La fama di mezze seghe che quelli della DreamWorks Animation si sono fatti nel corso degli anni sembra andare sempre più inesorabilmente a loro vantaggio. Prendiamo ad esempio Megamind, un film che dalle prime battute era stato già bollato come uno dei prodotti dal peggior potenziale della casa, vuoi perché diretto dallo stesso regista dei mefitici Madagascar, vuoi perché in ritardo di una manciata di anni sugli Incredibili, vuoi perché puntare tutto sulle “voci famose” è un procedimento che ha fatto il suo tempo – tanto che persino alla DW se ne sono accorti, confezionando così il loro primo vero Bellissimo Film, How To Train Your Dragon. Ecco, in definitiva, tutto sommato, Megamind non è poi così male: se pure non ha il vantaggio competitivo dei minions, i cazzilli gialli che rubano la scena a tutti nel cugino minore Cattivissimo Me, quello di McGrath è un film d’animazione sufficientemente riusciuto – nonostante sia famigliare, sciocco, risaputo, estremamente derivativo (le ottime idee non sono poche ma spesso non sono che ottime rielaborazioni di idee già viste altrove) e pieno di faccette ammiccanti come al solito. Ma è anche innegabilmente divertente, pur essendo probabilmente il film d’animazione meno necessario di sempre. Sempre meglio questo che un altro Shrek.

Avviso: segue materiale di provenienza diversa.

(** The content of block [i] of an object. *)
Definition block_data (bs : t) (data : Bytes) (i : Z) : Bytes :=
  slice (i * bytes bs) ((i + 1) * bytes bs) data.

(** The part of block [i] a read of [r] hands out. *)
Definition block_part (bs : t) (data : Bytes) (r : Range) (i : Z) : Bytes :=
  let w := slice_within bs i r in
  slice (r_start w) (r_end w) (block_data bs data i).

Lemma block_part_slice bs data s e i :
  wf bs -> is_u32 i -> 0 <= s -> s < (i + 1) * bytes bs -> i * bytes bs < e ->
  block_part bs data (s ..< e) i =
  slice (Z.max s (i * bytes bs)) (Z.min e ((i + 1) * bytes bs)) data.
Proof.
  intros H Hi Hs Hse He. pose proof (bytes_pos bs H) as HB. unfold block_part, block_data.
  assert (0 <= i * bytes bs) as Hib by (unfold is_u32 in Hi; nia).
  rewrite slice_within_clamp by (cbn; auto; lia). cbn [r_start r_end].
  rewrite slice_slice by lia. f_equal; lia.
Qed.

Lemma parts_from bs data s e (n : nat) a :
  wf bs -> 0 <= s < e -> fits bs e -> 0 <= a -> s < (a + 1) * bytes bs ->
  a + Z.of_nat n = count bs e ->
  concat (block_part bs data (s ..< e) <$> range_list (a ..< count bs e)) =
  slice (Z.max s (a * bytes bs)) e data.
Proof.
  intros H Hse Hf. pose proof (bytes_pos bs H) as HB.
  pose proof (count_spec bs e H Hf) as Hc.
  pose proof (count_u32 bs e H ltac:(unfold fits in Hf; lia)) as Hu.
  revert a. induction n as [|n IH]; intros a Ha Hsa Hn.
  - rewrite range_list_nil by lia. symmetry. apply slice_nil. nia.
  - rewrite range_list_cons by lia. cbn [fmap list_fmap concat].
    rewrite IH by nia.
    rewrite block_part_slice by (auto; unfold is_u32, u32_max in *; nia).
    assert (a * bytes bs < e) by nia.
    replace (Z.max s ((a + 1) * bytes bs)) with ((a + 1) * bytes bs) by lia.
    destruct (Z.le_gt_cases e ((a + 1) * bytes bs)).
    + rewrite (slice_nil ((a + 1) * bytes bs) e) by lia. rewrite app_nil_r. f_equal. lia.
    + rewrite Z.min_r by lia. apply slice_app; nia.
Qed.

(** C26: reading a range block by block and slicing every block with
    [slice_within] gives exactly the bytes of the range: no byte is lost,
    repeated or reordered at the block boundaries. *)
Theorem blocks_reassemble (bs : t) (data : Bytes) (s e : Z) :
  wf bs -> 0 <= s < e -> fits bs e ->
  concat (block_part bs data (s ..< e) <$> range_list (blocks bs (s ..< e))) =
  slice s e data.
Proof.
  intros H Hse Hf. pose proof (bytes_pos bs H) as HB. unfold fits in Hf.
  unfold blocks; cbn [r_start r_end]. destruct (Z.leb_spec e s); [lia|].
  rewrite index_div by (auto; unfold u32_max in *; nia).
  pose proof (Z.div_mod s (bytes bs) ltac:(lia)) as Hd.
  pose proof (Z.mod_pos_bound s (bytes bs) ltac:(lia)) as Hm.
  pose proof (Z.div_pos s (bytes bs) ltac:(lia) ltac:(lia)) as Hq.
  pose proof (count_spec bs e H Hf) as Hc.
  rewrite (parts_from bs data s e (Z.to_nat (count bs e - s / bytes bs))) by (auto; nia).
  f_equal. lia.
Qed.

Lemma blocks_reassemble_witness :
  let data := str "nestor keeps blocks" in
  concat (block_part default data (7 ..< 12) <$> range_list (blocks default (7 ..< 12))) =
  slice 7 12 data.
Proof.
  apply (blocks_reassemble default (str "nestor keeps blocks") 7 12).
  - split; cbn; lia.
  - lia.
  - split; vm_compute; discriminate.
Defined.

(** The blocks of a range are exactly those that hold one of its offsets. *)
Lemma blocks_cover bs s e i :
  wf bs -> 0 <= s < e -> fits bs e ->
  (r_start (blocks bs (s ..< e)) <= i < r_end (blocks bs (s ..< e)) <->
   ∃ off, s <= off < e ∧ off / bytes bs = i).
Proof.
  intros H Hse Hf. pose proof (bytes_pos bs H) as HB.
  pose proof (count_spec bs e H Hf) as Hc. unfold fits in Hf.
  unfold blocks; cbn [r_start r_end]. destruct (Z.leb_spec e s); [lia|]. cbn [r_start r_end].
  rewrite index_div by (auto; unfold u32_max in *; nia). split.
  - intros Hi. exists (Z.max s (i * bytes bs)).
    assert (i * bytes bs < e) by nia.
    pose proof (Z.div_mod s (bytes bs) ltac:(lia)) as Hd.
    pose proof (Z.mod_pos_bound s (bytes bs) ltac:(lia)) as Hm.
    split; [lia|]. destruct (Z.le_gt_cases (i * bytes bs) s) as [Hle|Hgt].
    + rewrite Z.max_l by lia. nia.
    + rewrite Z.max_r by lia. apply Z.div_mul. lia.
  - intros (off & Ho & <-). split.
    + apply Z.div_le_mono; lia.
    + apply Z.div_lt_upper_bound; nia.
Qed.

End Reassembly.

(** ** Window-aligned takes and groups *)

Module Windows.
Lemma trim_elem l x : x ∈ trim l -> x ∈ l.
Proof.
  unfold trim, trim_end. rewrite list_elem_of_In, <- in_rev, <- list_elem_of_In. intros Hx.
  apply strip_while_elem in Hx; [|apply ws_last_suffix]. rewrite list_elem_of_In, <- in_rev, <- list_elem_of_In in Hx.
  by apply strip_while_elem in Hx; [|apply ws_head_suffix].
Qed.

(** No whitespace character ends with a plain byte. *)
Lemma ws_last_plain_end m c : plain c -> ws_last (m ++ [c]) ≠ Some [].
Proof.
  intros [Hc Hs]. destruct m as [|d m]; cbn [app].
  - rewrite (ws_last_plain c []); done.
  - unfold ws_last. destruct (is_ascii_space d); [by destruct m|].
    assert (Forall (λ w, 128 <= from_option byte_val 0 (list.last w)) ((@rev byte) <$> WHITESPACE)) as Hf
      by (apply (bool_decide_unpack _); vm_compute; done).
    induction Hf as [|w table Hw Hf IH]; [done|]. cbn. destruct (strip_prefix w (d :: m ++ [c])) as [r|] eqn:E; [|done].
    intros [= ->]. apply strip_prefix_Some in E. rewrite app_nil_r in E. rewrite <- E, app_comm_cons, last_snoc in Hw. cbn in Hw. lia.
Qed.

(** Trimming keeps a plain first byte. *)
Lemma trim_cons c l : plain c -> ∃ r, trim (c :: l) = c :: r.
Proof.
  intros Hc. unfold trim. rewrite trim_start_plain by done. unfold trim_end. cbn [rev]. generalize (rev l). generalize (length (c :: l)).
  intros fuel. induction fuel as [|fuel IH]; intros m; cbn [strip_while].
  - rewrite rev_app_distr. cbn. by eexists.
  - destruct (ws_last (m ++ [c])) as [r|] eqn:E; [|rewrite rev_app_distr; cbn; by eexists].
    destruct (ws_last_suffix _ _ E) as [w Ew]. destruct (rev r) as [|d r'] eqn:Er.
    + apply (f_equal (@rev byte)) in Er. rewrite rev_involutive in Er. cbn in Er. subst r. rewrite app_nil_r in Ew. exfalso.
      by apply (ws_last_plain_end m c).
    + apply (f_equal (@rev byte)) in Er. rewrite rev_involutive in Er. cbn in Er. subst r. rewrite app_assoc in Ew.
      apply app_inj_tail in Ew as [_ <-]. apply IH.
Qed.
(* ===== verification/Objects.v ===== *)
(** * Object metadata and preconditions (nestor/src/origin.rs)

    The metadata an origin returns, the options and response of a ranged GET,
    and the HTTP preconditions the frontends evaluate against metadata. *)

From S2P Require Import Prelude Errors Text.

(** A [SystemTime] is its signed distance from the Unix epoch in nanoseconds. *)
Abbreviation SystemTime := Z (only parsing).

Definition UNIX_EPOCH : Z := 0.
Definition NANOS_PER_SEC : Z := 1000000000.
Definition NANOS_PER_MILLI : Z := 1000000.

(** [SystemTime::duration_since(UNIX_EPOCH)]: an error before the epoch. *)
Definition duration_since_epoch (t : SystemTime) : option Duration :=
  if t <? UNIX_EPOCH then None else Some (t - UNIX_EPOCH).

Record ObjectMeta := mkMeta {
  size : Z;
  etag : option Bytes;
  last_modified : option SystemTime;
}.

#[export] Instance ObjectMeta_eq_dec : EqDecision ObjectMeta.
Proof. solve_decision. Defined.

Record Preconditions := mkPreconditions {
  if_match : option Bytes;
  if_none_match : option Bytes;
  if_modified_since : option SystemTime;
  if_unmodified_since : option SystemTime;
}.

#[export] Instance Preconditions_eq_dec : EqDecision Preconditions.
Proof. solve_decision. Defined.

Inductive Precondition : Type := Satisfied | PreNotModified | Failed.

#[export] Instance Precondition_eq_dec : EqDecision Precondition.
Proof. solve_decision. Defined.

Record GetOptions := mkGetOptions {
  g_range : option Range;
  g_if_match : option Bytes;
  g_if_none_match : option Bytes;
}.

(** A body is the chunks its stream yields, in order, errors included. *)
Abbreviation Body := (list (Result Bytes OriginError)).

Record GetResponse := mkGetResponse {
  resp_meta : ObjectMeta;
  resp_range : Range;
  resp_body : Body;
}.

Module Meta.

(** [ObjectMeta::new]: stamped with the current time. *)
Definition new (now : SystemTime) (size : Z) (etag : option Bytes) : ObjectMeta :=
  mkMeta size etag (Some now).

Definition weak : Bytes := str "W/".

Definition etag_matches (self : ObjectMeta) (candidates : Bytes) : bool :=
  let etag := trim_start_matches weak <$> (etag self ≫= from_utf8) in
  existsb
    (λ candidate,
      bool_decide (candidate = str "*") ||
      match etag with
      | Some e => bool_decide (trim_start_matches weak candidate = e)
      | None => false
      end)
    (trim <$> split_on Byte.x2c candidates).

Definition whole_seconds (instant : SystemTime) : Z :=
  match duration_since_epoch instant with
  | Some d => d / NANOS_PER_SEC
  | None => 0
  end.

Definition modified_after (self : ObjectMeta) (instant : SystemTime) : option bool :=
  (λ m, whole_seconds instant <? whole_seconds m) <$> last_modified self.

End Meta.

Module Pre.

Definition default : Preconditions := mkPreconditions None None None None.

Definition is_empty (self : Preconditions) : bool := bool_decide (self = default).

Definition evaluate (self : Preconditions) (meta : ObjectMeta) : Precondition :=
  if match if_match self with
     | Some candidates => negb (Meta.etag_matches meta candidates)
     | None => false
     end
  then Failed else
  if match if_unmodified_since self with
     | Some since => bool_decide (Meta.modified_after meta since = Some true)
     | None => false
     end
  then Failed else
  match if_none_match self with
  | Some candidates =>
      if Meta.etag_matches meta candidates then PreNotModified else Satisfied
  | None =>
      if match if_modified_since self with
         | Some since => bool_decide (Meta.modified_after meta since = Some false)
         | None => false
         end
      then PreNotModified else Satisfied
  end.

End Pre.

(** The unit tests of origin.rs. *)
Example etag_candidates :
  let m := mkMeta 10 (Some (str "'abc'")) (Some 0) in
  (Meta.etag_matches m (str "'zzz', 'abc'"), Meta.etag_matches m (str "W/'abc'"),
   Meta.etag_matches m (str "*"), Meta.etag_matches m (str "'zzz'")) =
  (true, true, true, false).
Proof. reflexivity. Qed.

Module Conditional.
Import Meta.

(** RFC 9110 section 13.2.2 as a table: which conditions hold of the metadata,
    independently of the order the code tests them in. *)
Definition match_ok (p : Preconditions) (m : ObjectMeta) : Prop :=
  ∀ c, if_match p = Some c -> etag_matches m c = true.
Definition unmodified_ok (p : Preconditions) (m : ObjectMeta) : Prop :=
  ∀ t, if_unmodified_since p = Some t -> modified_after m t ≠ Some true.
Definition none_match_hit (p : Preconditions) (m : ObjectMeta) : Prop :=
  ∃ c, if_none_match p = Some c ∧ etag_matches m c = true.
Definition not_modified_since (p : Preconditions) (m : ObjectMeta) : Prop :=
  ∃ t, if_modified_since p = Some t ∧ modified_after m t = Some false.

Lemma match_ok_test p m :
  match if_match p with Some c => negb (etag_matches m c) | None => false end = false <->
  match_ok p m.
Proof.
  unfold match_ok. destruct (if_match p) as [c|]; [|naive_solver].
  rewrite negb_false_iff. naive_solver.
Qed.

Lemma unmodified_ok_test p m :
  match if_unmodified_since p with
  | Some t => bool_decide (modified_after m t = Some true)
  | None => false
  end = false <-> unmodified_ok p m.
Proof.
  unfold unmodified_ok. destruct (if_unmodified_since p) as [t|]; [|naive_solver].
  rewrite bool_decide_eq_false. naive_solver.
Qed.

Lemma not_modified_test p m :
  match if_modified_since p with
  | Some t => bool_decide (modified_after m t = Some false)
  | None => false
  end = true <-> not_modified_since p m.
Proof.
  unfold not_modified_since. destruct (if_modified_since p) as [t|]; [|naive_solver].
  rewrite bool_decide_eq_true. naive_solver.
Qed.

Lemma none_match_test p m c :
  if_none_match p = Some c -> etag_matches m c = true <-> none_match_hit p m.
Proof. intros H. unfold none_match_hit. rewrite H. naive_solver. Qed.

(** The outcome of [evaluate] in terms of the conditions themselves:
    [Failed] when a match or unmodified condition is violated; otherwise
    [NotModified] when If-None-Match matches, or, only in its absence, when
    If-Modified-Since finds the object unchanged; otherwise [Satisfied]. *)
Theorem evaluate_spec (p : Preconditions) (m : ObjectMeta) :
  (Pre.evaluate p m = Failed <-> ¬ (match_ok p m ∧ unmodified_ok p m)) ∧
  (Pre.evaluate p m = PreNotModified <->
     match_ok p m ∧ unmodified_ok p m ∧
     (none_match_hit p m ∨ (if_none_match p = None ∧ not_modified_since p m))) ∧
  (Pre.evaluate p m = Satisfied <->
     match_ok p m ∧ unmodified_ok p m ∧ ¬ none_match_hit p m ∧
     (if_none_match p = None -> ¬ not_modified_since p m)).
Proof.
  rewrite <- match_ok_test, <- unmodified_ok_test, <- not_modified_test. unfold Pre.evaluate.
  destruct (match if_match p with Some c => _ | None => _ end); [intuition congruence|].
  destruct (match if_unmodified_since p with Some t => _ | None => _ end); [intuition congruence|].
  destruct (if_none_match p) as [c|] eqn:E.
  - pose proof (none_match_test p m c E) as Hn. destruct (etag_matches m c); intuition congruence.
  - assert (¬ none_match_hit p m) by (unfold none_match_hit; rewrite E; naive_solver).
    destruct (match if_modified_since p with Some t => _ | None => _ end); intuition congruence.
Qed.

End Conditional.
Lemma owner_insert t k c chs n k' : wf t ->
  owner (with_shard t k (<[k := c]> (Flights.shard hash t k)) chs n) k' =
  if decide (k' = k) then Some c else owner t k'.
Proof.
  intros Hw. unfold owner. rewrite shard_with by done. case_decide as E; case_decide as E'; subst.
  - by rewrite lookup_insert_eq.
  - rewrite lookup_insert_ne by done. unfold Flights.shard. by rewrite E.
  - done.
  - done.
Qed.

Lemma owner_delete t k chs n k' : wf t ->
  owner (with_shard t k (base.delete k (Flights.shard hash t k)) chs n) k' =
  if decide (k' = k) then None else owner t k'.
Proof.
  intros Hw. unfold owner. rewrite shard_with by done. case_decide as E; case_decide as E'; subst.
  - by rewrite lookup_delete_eq.
  - rewrite lookup_delete_ne by done. unfold Flights.shard. by rewrite E.
  - done.
  - done.
Qed.

Lemma home_with t k m chs n : wf t ->
  (∀ k' c, m !! k' = Some c -> k' = k ∨ Flights.shard hash t k !! k' = Some c) ->
  ∀ i m' k' c, shards (with_shard t k m chs n) !! i = Some m' -> m' !! k' = Some c ->
    i = Z.to_nat (Flights.shard_index hash (with_shard t k m chs n) k').
Proof.
  intros Hw Hm i m' k' c Hi Hc. rewrite shard_index_with. cbn in Hi. unfold Flights.set_shard in Hi.
  apply list_lookup_insert_Some in Hi as [(<- & <- & _)|[Hne Hi]].
  - destruct (Hm _ _ Hc) as [->|Hc']; [done|].
    eapply (wf_home t Hw); [apply (shard_lookup t k Hw)|exact Hc'].
  - by eapply (wf_home t Hw).
Qed.

Lemma wf_shards_with t k m chs n : wf t -> ∃ j, 0 <= j < 64 ∧ zlen (shards (with_shard t k m chs n)) = 2 ^ j.
Proof. intros Hw. cbn. unfold Flights.set_shard. rewrite length_insert. apply (wf_shards t Hw). Qed.

Lemma fresh_channel t k : wf t -> channels t !! mkChan k (serial t) = None.
Proof.
  intros Hw. destruct (channels t !! mkChan k (serial t)) as [ch|] eqn:E; [|done].
  apply (wf_channel t Hw) in E. cbn in E. lia.
Qed.

Lemma register_owner t key : wf t -> owner t key = None ->
  let c := mkChan key (serial t) in
  let t' := snd (Flights.register hash key t) in
  fst (Flights.register hash key t) = Owner (mkSlot key c false) (Pending c) ∧
  wf t' ∧ channels t' = <[c := mkChannel None true]> (channels t) ∧ channels t !! c = None ∧
  ∀ k', owner t' k' = if decide (k' = key) then Some c else owner t k'.
Proof.
  intros Hw Ho c. unfold Flights.register. fold (owner t key). rewrite Ho.
  change (mkChan key (serial t)) with c. cbn [fst snd].
  fold (with_shard t key (<[key := c]> (Flights.shard hash t key))
    (<[c := mkChannel None true]> (channels t)) (serial t + 1)).
  pose proof (fresh_channel t key Hw) as Hf. fold c in Hf.
  split; [done|]. split; [|split; [done|split; [done|intros k'; by apply owner_insert]]].
  constructor.
  - by apply wf_shards_with.
  - apply home_with; [done|]. intros k' c' [[-> _]|[_ Hc]]%lookup_insert_Some; [by left|by right].
  - intros k' c'. rewrite owner_insert by done. case_decide as E.
    + intros [= <-]. split; [by subst|]. apply lookup_insert_eq.
    + intros [E1 E2]%(wf_owner t Hw). split; [done|]. cbn. rewrite lookup_insert_ne; [done|congruence].
  - cbn [with_shard channels serial]. intros c' ch [[<- _]|[_ Hc]]%lookup_insert_Some; cbn; [lia|].
    apply (wf_channel t Hw) in Hc. lia.
  - cbn [with_shard channels]. intros c' b Hc. rewrite owner_insert by done.
    apply lookup_insert_Some in Hc as [[<- _]|[Hne Hc]]; [by rewrite decide_True|].
    pose proof (wf_pending t Hw _ _ Hc) as Hp. case_decide as E; [congruence|done].
Qed.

It’s Kind of a Funny Story, Anna Boden e Ryan Fleck 2010

It’s Kind of a Funny Story
di Anna Boden e Ryan Fleck, 2010

“Do you like music?”
“Do you like breathing?”

Spesso se un film mi piace mi metto giù quei cinque minuti e mi spiego perché mi piace. A volte un film mi piace e basta. Lo riconosco, It’s kind of a funny story è un film quasi programmaticamente ruffiano, persino un po’ paraculo se lo si mette a confronto con Half Nelson di Boden e Fleck, ed è un film che non sceglie certo la via più tortuosa per parlare della malattia, della terapia, della cura: così come le sue soluzioni narrative non puntano certo a stravolgere alcun punto di vista. Ma forse perché non trovo personalmente nulla di sbagliato nell’affontare una storia o un tema con un po’ di propositività, in barba a quel modo diffuso e un po’ distorto di guardare ai film che premia solo e soltanto chi “fa vincere i cattivi” e disprezza a prescindere la pratica dell’happy end, It’s kind of a funny story è un film che mi ha totalmente, indistricabilmente incastrato. La verità è che Boden e Fleck hanno realizzato poco più che un’opera armoniosa e gradevole, ma che compie il mezzo miracolo di chiudersi dentro un reparto psichiatrico per un’ora e mezza senza risultare patetico nemmeno per un minuto, dando magari al bravo Keir Gilchrist un ruolo ruvido e difficile da amare (troppo intelligente, troppo furbo, troppo sensibile) ma azzeccando completamente quello che è, per sua definizione, uno dei casting secondari impossibili per eccellenza: appunto, il reparto psichiatrico. In particolare la sorprendente Emma Roberts, la cui bellezza non deve trarre in inganno sulla sua bravura (la ragazza ha un futuro che va ben oltre i meriti del suo DNA) e Zach Galifianakis, usato finalmente in modo brillante e originale – ovvero sottolineando l’espressività geniale della sua fase calante e non solo del suo lato più rabbioso e incontrollabile, giocando tutto sulla sottrazione invece che sull’accumulo: un rischio visto il contesto, certo, ma del tutto premiato da risultati. Il film è poi realizzato con una grazia ineccepibile, anche nella messa in scena, anche se alla fine a conquistare è soprattutto l’affetto e l’empatia davvero contagiosa nei confronti dei suoi personaggi, e non solo quando esprimono timori o paure. Chiude il cerchio la musica, sempre fondamentale per Boden e Fleck, che ritrovano ancora una volta i Broken Social Scene nel ruolo di curatori della colonna sonora – tra cui spicca la versione per solo piano di Where Is My Mind dei Pixies realizzata da Maxence Cyrin: assolutamente omicida.

Insomma, un film che mi piace e basta.

Il film è uscito negli USA lo scorso ottobre. Non ha ancora una data d’uscita italiana.

Nel frattempo è uscito in dvd Regione 1.